PROVIDED DATA section start

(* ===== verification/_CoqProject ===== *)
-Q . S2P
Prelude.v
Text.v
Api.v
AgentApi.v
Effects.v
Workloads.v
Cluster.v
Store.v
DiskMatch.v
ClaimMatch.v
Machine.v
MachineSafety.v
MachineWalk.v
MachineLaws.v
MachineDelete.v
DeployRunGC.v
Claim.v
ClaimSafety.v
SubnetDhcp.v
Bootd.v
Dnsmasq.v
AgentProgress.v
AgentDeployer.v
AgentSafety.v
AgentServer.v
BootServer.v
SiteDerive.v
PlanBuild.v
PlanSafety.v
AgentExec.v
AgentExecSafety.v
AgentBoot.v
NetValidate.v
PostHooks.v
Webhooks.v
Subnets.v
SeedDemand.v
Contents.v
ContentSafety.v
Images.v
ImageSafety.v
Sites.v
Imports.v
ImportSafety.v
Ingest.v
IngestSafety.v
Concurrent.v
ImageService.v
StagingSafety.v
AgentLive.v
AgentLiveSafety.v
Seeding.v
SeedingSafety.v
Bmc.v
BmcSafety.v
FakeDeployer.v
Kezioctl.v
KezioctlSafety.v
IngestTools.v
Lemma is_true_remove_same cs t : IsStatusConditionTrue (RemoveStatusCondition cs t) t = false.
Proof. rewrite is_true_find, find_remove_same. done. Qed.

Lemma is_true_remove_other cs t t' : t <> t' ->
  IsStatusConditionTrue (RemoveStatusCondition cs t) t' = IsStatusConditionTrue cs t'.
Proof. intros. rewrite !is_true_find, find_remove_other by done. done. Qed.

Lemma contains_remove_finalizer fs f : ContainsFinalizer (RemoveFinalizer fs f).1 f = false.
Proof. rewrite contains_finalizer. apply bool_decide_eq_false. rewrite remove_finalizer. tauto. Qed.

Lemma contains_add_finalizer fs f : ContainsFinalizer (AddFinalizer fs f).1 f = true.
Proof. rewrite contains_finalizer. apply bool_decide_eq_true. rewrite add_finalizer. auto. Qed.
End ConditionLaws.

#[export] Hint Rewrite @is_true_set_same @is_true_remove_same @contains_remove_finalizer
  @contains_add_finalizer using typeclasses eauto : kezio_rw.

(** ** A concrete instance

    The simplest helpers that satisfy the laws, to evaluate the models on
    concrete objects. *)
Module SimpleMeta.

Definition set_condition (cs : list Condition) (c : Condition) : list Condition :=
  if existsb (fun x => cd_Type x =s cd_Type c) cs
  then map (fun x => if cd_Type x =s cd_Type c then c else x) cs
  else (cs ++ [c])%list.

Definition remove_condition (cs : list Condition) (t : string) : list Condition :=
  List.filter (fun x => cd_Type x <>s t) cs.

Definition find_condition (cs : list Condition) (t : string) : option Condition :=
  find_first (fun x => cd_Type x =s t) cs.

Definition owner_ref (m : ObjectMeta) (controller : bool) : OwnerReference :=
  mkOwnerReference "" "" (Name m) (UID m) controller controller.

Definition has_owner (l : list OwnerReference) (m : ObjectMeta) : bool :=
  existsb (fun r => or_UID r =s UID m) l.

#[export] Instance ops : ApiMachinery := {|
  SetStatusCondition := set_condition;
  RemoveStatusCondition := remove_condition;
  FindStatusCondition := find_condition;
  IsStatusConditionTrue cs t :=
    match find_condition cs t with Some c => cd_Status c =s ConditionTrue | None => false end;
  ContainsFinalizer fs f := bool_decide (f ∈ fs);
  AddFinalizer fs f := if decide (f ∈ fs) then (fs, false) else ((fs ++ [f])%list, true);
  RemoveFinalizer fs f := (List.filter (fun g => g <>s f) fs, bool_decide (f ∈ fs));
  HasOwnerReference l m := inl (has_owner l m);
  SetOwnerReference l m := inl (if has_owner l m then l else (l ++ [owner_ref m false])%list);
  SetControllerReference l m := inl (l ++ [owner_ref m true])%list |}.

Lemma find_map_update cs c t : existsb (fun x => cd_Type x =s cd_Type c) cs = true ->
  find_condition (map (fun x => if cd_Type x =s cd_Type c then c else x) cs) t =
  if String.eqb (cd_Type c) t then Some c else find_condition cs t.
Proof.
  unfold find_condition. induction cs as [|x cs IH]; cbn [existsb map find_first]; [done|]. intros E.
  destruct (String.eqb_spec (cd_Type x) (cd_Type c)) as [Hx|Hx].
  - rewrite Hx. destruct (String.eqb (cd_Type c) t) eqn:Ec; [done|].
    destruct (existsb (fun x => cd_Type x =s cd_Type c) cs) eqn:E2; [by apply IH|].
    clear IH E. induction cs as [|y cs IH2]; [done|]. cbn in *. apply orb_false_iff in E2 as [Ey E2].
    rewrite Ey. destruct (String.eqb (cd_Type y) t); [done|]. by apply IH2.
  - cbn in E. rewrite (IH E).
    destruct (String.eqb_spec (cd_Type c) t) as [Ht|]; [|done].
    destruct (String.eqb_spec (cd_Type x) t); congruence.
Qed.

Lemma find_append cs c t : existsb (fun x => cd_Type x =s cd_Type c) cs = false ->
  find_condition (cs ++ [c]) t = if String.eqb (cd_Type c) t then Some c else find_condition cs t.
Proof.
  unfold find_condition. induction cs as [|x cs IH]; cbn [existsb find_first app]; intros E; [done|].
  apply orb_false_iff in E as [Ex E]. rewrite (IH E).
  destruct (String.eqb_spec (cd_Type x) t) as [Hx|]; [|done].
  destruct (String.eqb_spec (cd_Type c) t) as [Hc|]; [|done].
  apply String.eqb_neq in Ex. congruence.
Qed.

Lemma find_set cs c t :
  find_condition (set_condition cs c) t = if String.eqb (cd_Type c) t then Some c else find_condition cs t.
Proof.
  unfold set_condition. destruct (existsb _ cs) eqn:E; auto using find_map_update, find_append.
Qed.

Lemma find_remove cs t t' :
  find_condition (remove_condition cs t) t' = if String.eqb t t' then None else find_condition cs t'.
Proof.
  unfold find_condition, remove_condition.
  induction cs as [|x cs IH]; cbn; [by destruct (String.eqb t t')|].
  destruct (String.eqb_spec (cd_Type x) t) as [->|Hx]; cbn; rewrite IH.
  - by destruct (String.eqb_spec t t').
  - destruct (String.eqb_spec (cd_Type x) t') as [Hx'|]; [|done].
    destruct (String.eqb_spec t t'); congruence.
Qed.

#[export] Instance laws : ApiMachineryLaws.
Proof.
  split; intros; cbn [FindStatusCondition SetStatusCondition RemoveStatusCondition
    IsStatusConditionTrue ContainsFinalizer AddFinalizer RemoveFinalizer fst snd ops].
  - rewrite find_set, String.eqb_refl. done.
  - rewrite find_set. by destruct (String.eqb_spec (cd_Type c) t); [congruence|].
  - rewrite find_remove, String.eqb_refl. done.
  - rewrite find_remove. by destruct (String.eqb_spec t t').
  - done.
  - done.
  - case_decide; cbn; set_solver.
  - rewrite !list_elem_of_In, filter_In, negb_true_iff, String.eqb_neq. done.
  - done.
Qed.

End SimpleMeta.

PROVIDED DATA section end

§ **TASK PROMPT**
Search the entries above for "Lemma". Return every line that has it.

§ **FINAL ANSWER**
Lemma is_true_remove_same cs t : IsStatusConditionTrue (RemoveStatusCondition cs t) t = false.
Lemma is_true_remove_other cs t t' : t <> t' ->
Lemma contains_remove_finalizer fs f : ContainsFinalizer (RemoveFinalizer fs f).1 f = false.
Lemma contains_add_finalizer fs f : ContainsFinalizer (AddFinalizer fs f).1 f = true.
Lemma find_map_update cs c t : existsb (fun x => cd_Type x =s cd_Type c) cs = true ->
Lemma find_append cs c t : existsb (fun x => cd_Type x =s cd_Type c) cs = false ->
Lemma find_set cs c t :
Lemma find_remove cs t t' :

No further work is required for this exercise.